◆ Data provided ◆
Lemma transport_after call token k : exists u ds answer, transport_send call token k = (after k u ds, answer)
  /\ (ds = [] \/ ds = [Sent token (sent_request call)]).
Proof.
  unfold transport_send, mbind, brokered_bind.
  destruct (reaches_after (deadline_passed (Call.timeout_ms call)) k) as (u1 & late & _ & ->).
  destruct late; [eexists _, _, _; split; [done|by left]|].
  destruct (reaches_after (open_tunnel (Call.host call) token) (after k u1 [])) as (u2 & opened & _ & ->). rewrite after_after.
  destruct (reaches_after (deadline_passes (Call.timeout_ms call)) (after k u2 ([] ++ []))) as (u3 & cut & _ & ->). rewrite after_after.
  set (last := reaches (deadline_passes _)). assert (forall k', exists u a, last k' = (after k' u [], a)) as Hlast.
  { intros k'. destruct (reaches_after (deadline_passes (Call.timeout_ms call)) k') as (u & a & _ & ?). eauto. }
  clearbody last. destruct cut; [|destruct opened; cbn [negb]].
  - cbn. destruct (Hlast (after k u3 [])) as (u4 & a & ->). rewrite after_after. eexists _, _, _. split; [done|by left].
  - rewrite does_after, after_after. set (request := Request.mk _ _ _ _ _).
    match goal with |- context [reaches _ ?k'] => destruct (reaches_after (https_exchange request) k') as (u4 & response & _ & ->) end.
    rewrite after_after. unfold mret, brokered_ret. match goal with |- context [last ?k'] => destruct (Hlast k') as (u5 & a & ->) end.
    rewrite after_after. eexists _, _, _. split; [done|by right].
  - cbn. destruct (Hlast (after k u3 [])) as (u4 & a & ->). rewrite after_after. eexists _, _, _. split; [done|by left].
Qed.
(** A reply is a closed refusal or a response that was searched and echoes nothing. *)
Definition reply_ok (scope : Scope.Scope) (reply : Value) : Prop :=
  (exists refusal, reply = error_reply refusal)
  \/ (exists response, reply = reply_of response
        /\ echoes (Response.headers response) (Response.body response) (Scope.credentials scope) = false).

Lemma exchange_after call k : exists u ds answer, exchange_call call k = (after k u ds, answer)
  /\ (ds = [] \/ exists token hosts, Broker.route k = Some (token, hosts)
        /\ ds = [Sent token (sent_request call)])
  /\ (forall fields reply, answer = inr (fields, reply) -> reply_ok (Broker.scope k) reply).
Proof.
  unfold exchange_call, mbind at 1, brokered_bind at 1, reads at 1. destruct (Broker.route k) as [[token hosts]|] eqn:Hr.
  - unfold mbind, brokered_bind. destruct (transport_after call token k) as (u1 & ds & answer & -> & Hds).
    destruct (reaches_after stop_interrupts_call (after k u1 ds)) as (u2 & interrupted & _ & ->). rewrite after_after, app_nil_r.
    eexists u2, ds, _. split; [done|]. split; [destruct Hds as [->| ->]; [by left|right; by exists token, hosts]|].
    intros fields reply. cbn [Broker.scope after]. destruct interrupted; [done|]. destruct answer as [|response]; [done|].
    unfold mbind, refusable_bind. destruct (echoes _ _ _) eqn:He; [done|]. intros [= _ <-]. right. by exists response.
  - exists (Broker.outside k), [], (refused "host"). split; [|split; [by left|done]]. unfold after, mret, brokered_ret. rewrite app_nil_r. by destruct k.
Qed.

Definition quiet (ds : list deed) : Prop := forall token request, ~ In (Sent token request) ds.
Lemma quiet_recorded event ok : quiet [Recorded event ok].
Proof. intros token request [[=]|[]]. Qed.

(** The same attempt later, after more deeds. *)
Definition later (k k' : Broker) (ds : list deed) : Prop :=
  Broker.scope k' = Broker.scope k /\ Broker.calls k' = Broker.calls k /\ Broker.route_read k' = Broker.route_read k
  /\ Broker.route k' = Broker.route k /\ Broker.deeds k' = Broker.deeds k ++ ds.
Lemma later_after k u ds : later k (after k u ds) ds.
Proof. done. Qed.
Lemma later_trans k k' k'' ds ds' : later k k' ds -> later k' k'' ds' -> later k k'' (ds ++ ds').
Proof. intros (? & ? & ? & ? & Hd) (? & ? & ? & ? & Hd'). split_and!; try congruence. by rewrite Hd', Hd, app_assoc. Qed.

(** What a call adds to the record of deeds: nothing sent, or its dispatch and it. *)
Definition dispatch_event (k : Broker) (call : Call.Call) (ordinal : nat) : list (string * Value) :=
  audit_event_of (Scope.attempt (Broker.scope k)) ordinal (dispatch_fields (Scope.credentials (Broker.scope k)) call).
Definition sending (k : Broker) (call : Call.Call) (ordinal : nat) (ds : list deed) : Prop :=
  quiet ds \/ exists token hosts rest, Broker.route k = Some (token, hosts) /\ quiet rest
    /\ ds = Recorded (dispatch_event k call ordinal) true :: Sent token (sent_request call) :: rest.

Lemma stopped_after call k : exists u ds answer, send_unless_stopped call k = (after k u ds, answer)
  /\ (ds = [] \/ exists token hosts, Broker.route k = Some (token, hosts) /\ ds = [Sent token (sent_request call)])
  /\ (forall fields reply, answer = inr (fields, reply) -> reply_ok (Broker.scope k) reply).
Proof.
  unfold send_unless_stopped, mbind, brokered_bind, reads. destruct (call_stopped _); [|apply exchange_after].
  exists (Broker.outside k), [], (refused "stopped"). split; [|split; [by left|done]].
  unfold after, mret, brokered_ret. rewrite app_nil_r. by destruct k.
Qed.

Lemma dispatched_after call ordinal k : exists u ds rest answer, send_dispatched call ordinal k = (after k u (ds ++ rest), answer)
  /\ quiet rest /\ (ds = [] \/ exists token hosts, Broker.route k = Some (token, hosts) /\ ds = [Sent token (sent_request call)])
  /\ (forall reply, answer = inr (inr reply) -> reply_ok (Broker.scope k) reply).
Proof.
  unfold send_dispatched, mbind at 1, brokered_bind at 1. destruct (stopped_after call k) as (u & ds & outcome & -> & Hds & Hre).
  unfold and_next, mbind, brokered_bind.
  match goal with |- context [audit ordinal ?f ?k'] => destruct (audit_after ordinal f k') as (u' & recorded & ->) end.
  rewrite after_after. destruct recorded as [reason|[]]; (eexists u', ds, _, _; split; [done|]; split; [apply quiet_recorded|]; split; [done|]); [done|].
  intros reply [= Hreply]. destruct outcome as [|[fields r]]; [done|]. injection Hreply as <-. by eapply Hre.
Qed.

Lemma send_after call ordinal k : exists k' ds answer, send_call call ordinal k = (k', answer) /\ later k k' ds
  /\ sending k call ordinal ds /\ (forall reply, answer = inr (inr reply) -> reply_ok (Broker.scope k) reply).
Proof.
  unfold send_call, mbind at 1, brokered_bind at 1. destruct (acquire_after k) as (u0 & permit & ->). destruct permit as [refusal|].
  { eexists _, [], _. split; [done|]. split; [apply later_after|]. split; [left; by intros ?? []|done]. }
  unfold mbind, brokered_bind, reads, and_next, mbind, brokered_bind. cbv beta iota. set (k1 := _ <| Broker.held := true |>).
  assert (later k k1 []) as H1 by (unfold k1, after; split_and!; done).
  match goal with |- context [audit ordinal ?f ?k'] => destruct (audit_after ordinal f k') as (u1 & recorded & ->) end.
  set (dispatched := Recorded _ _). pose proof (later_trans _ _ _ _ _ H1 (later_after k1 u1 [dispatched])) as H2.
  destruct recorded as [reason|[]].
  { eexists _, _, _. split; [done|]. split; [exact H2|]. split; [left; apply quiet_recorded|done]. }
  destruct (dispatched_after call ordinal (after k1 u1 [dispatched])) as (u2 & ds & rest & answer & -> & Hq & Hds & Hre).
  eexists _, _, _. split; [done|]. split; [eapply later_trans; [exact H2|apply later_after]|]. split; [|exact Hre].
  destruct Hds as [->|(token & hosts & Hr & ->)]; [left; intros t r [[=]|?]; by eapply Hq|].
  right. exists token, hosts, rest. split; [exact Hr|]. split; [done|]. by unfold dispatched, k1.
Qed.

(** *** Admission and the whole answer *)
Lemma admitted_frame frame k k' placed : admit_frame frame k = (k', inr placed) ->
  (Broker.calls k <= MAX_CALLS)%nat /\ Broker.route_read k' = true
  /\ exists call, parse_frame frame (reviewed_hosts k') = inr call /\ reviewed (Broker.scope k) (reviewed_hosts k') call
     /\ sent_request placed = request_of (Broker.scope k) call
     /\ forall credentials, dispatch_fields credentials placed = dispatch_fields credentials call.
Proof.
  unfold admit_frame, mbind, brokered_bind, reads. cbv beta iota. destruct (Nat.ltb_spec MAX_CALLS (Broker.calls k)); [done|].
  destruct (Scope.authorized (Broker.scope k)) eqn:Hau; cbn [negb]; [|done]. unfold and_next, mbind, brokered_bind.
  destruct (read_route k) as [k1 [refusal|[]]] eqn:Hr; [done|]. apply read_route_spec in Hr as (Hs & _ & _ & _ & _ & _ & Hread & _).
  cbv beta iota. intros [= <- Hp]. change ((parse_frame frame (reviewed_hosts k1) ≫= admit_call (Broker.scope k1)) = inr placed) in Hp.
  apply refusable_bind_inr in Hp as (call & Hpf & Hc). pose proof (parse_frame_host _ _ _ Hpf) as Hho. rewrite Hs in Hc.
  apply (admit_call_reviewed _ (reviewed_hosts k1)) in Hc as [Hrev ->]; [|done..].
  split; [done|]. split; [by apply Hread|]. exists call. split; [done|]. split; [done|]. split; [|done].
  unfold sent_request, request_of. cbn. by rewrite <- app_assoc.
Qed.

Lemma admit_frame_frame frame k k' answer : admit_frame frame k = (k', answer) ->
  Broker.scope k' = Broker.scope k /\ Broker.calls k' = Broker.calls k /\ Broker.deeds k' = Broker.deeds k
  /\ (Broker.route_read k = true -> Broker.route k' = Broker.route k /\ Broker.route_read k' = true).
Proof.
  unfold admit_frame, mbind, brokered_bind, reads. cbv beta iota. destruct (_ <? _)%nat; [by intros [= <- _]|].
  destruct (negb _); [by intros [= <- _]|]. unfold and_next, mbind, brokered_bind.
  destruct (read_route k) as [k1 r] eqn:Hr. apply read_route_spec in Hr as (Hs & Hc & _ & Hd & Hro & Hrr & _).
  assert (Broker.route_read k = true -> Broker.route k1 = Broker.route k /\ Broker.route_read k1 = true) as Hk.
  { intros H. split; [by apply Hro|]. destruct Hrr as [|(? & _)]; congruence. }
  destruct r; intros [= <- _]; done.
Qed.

...

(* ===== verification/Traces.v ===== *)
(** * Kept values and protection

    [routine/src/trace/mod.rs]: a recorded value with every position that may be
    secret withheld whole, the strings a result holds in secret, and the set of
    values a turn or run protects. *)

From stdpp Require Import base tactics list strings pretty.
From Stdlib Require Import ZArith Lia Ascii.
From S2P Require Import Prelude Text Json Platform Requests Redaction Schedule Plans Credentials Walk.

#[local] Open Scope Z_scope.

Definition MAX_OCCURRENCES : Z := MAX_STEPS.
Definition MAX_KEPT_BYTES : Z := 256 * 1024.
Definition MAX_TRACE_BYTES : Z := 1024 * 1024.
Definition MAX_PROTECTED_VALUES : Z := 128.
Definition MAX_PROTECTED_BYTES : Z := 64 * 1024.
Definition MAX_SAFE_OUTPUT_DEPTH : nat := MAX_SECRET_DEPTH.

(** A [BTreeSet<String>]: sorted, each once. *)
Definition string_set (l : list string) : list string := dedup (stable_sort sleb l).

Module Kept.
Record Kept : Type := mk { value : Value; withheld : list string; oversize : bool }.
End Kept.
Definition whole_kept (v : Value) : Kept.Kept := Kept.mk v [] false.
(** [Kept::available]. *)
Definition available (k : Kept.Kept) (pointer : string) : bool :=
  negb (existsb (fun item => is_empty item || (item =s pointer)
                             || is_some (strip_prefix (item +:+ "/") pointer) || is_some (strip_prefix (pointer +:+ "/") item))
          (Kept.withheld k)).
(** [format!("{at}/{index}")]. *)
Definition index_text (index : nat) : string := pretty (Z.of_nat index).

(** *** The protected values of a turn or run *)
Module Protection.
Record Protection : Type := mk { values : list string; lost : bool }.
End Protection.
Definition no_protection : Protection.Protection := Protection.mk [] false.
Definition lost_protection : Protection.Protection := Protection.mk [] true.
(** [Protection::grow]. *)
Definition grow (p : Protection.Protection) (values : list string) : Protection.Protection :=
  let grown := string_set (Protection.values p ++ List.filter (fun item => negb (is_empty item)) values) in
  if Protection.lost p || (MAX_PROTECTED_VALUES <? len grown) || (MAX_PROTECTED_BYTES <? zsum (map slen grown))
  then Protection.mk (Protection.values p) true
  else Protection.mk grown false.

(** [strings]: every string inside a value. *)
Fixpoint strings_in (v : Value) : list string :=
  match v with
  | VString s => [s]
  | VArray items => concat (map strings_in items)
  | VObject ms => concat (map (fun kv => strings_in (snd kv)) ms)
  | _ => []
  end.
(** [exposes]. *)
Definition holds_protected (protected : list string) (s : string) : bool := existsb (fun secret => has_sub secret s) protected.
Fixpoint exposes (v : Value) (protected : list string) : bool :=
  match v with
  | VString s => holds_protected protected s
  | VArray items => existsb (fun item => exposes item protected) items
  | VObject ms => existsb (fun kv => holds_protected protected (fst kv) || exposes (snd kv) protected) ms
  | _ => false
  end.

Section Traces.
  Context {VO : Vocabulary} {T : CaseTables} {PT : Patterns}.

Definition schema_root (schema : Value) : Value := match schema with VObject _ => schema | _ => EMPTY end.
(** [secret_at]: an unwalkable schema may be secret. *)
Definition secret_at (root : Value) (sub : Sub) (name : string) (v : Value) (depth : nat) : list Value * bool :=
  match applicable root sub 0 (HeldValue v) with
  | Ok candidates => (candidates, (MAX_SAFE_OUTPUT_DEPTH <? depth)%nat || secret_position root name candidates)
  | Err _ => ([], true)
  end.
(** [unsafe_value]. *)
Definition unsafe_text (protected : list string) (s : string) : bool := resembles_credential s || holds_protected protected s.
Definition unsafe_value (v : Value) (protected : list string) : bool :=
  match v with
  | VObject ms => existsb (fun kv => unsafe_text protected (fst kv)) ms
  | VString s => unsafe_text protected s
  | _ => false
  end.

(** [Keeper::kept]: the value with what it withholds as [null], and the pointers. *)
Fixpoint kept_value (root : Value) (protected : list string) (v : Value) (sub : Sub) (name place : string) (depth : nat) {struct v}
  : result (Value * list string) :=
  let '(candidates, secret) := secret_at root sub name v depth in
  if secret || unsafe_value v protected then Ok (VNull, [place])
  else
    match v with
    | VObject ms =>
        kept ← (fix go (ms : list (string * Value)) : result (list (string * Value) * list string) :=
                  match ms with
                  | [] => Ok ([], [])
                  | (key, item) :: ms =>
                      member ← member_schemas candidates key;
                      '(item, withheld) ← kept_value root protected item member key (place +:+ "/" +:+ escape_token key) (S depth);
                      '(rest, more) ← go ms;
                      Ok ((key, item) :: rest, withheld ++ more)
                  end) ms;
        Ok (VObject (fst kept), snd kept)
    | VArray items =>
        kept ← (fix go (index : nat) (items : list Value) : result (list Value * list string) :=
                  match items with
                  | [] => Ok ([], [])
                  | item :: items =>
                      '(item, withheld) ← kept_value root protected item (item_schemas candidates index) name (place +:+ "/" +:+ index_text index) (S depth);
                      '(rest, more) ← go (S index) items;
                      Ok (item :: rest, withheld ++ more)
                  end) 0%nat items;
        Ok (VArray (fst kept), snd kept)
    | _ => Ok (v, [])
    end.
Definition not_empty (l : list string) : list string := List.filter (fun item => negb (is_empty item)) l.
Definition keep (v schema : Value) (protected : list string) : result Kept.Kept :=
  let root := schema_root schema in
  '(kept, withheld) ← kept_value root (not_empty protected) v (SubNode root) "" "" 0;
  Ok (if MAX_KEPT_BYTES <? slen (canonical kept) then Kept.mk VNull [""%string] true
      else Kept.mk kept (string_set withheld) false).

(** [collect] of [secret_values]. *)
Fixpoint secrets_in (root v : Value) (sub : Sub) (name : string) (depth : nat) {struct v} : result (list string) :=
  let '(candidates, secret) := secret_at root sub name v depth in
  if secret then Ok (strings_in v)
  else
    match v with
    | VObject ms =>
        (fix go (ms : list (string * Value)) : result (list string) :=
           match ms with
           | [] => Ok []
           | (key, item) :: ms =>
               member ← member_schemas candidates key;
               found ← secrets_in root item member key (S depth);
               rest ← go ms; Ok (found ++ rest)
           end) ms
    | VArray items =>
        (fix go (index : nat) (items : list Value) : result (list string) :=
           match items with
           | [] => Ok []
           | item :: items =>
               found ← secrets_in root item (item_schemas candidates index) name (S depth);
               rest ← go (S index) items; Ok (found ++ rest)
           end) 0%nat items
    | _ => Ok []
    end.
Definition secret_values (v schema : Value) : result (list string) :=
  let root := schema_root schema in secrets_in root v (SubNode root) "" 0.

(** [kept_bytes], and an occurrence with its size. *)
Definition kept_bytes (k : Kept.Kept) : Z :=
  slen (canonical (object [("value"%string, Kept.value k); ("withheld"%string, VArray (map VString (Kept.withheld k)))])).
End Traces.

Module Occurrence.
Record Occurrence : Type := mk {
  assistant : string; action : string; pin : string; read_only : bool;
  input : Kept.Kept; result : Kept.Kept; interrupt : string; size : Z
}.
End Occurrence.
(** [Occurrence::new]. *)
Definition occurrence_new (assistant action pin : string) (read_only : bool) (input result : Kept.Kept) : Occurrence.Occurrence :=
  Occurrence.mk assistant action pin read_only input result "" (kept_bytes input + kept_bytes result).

---

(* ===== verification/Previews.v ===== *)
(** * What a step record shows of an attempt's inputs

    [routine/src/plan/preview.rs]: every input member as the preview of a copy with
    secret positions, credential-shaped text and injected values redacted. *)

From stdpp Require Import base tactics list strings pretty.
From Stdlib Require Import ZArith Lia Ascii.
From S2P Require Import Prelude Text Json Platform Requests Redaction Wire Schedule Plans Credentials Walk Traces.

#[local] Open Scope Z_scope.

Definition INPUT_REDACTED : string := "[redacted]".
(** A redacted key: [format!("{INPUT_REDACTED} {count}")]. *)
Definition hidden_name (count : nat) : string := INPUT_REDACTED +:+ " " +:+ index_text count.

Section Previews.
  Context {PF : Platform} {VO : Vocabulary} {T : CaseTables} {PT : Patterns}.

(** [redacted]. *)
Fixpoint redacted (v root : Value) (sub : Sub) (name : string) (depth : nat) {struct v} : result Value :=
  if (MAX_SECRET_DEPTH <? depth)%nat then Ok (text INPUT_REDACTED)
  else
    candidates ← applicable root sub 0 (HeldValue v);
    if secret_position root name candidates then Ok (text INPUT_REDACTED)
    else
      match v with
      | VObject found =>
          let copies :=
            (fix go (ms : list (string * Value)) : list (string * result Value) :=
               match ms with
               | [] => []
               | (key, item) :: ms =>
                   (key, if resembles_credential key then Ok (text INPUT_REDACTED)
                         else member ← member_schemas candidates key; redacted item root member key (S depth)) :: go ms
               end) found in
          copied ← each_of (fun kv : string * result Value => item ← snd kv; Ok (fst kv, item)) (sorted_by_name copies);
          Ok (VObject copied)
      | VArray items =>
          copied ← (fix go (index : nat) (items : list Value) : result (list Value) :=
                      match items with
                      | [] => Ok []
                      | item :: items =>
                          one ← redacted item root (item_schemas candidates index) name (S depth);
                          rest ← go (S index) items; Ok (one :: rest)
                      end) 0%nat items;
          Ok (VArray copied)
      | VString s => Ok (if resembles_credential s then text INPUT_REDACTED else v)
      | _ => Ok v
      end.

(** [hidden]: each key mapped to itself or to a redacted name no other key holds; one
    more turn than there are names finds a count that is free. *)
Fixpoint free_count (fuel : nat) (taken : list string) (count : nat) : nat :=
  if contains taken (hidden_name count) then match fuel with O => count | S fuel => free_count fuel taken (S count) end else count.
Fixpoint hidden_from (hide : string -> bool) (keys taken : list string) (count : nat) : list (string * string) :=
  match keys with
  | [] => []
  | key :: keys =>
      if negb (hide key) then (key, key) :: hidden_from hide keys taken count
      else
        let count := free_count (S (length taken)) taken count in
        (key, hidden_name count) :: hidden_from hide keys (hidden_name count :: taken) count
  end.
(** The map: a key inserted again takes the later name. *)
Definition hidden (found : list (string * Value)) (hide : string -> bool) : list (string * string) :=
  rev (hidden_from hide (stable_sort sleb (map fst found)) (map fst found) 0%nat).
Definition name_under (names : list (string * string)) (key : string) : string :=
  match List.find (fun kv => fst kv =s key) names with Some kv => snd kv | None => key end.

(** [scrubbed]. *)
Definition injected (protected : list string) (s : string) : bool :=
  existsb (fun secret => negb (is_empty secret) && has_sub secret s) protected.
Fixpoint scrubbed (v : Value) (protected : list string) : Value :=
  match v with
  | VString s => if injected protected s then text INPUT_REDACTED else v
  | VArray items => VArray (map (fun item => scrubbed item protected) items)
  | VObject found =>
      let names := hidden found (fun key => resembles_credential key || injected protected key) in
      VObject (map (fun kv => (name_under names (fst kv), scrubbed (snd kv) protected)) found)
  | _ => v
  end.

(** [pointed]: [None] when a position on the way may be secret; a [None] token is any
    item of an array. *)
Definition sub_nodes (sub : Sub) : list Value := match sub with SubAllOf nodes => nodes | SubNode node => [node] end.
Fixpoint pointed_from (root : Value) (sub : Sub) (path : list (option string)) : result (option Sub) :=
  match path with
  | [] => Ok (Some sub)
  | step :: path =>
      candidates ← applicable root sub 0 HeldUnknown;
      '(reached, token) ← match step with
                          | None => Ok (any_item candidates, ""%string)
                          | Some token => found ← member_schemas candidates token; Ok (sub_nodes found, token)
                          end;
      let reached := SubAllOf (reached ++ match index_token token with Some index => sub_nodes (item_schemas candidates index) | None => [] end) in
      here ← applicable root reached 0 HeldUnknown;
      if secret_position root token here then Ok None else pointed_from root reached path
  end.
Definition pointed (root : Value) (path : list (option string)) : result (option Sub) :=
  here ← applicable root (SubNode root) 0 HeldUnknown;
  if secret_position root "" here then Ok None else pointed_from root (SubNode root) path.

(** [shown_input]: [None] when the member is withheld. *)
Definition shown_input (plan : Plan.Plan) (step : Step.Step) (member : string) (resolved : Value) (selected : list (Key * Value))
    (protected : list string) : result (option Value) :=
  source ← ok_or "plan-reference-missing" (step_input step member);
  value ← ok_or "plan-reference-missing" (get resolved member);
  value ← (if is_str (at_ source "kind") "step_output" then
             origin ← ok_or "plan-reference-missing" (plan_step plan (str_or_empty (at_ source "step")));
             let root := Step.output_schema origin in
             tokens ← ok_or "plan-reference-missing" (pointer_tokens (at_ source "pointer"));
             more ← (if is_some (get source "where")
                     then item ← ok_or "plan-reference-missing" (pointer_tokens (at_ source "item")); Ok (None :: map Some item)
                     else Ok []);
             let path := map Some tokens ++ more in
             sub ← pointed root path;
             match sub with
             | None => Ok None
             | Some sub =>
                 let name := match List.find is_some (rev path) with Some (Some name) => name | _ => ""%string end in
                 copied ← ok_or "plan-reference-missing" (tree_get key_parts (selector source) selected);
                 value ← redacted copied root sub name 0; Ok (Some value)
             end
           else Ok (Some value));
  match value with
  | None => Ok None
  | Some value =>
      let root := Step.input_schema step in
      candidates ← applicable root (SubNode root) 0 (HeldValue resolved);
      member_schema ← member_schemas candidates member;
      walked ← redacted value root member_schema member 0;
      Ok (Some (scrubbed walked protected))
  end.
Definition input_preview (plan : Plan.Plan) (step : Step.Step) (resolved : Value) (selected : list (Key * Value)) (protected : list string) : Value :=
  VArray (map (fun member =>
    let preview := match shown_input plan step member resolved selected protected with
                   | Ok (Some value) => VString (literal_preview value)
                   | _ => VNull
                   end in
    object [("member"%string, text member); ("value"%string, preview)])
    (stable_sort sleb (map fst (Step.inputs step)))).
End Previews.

◆ Task statement ◆
From the entries above, say how many lines contain "format". Only the number is wanted.

◆ Result below ◆
2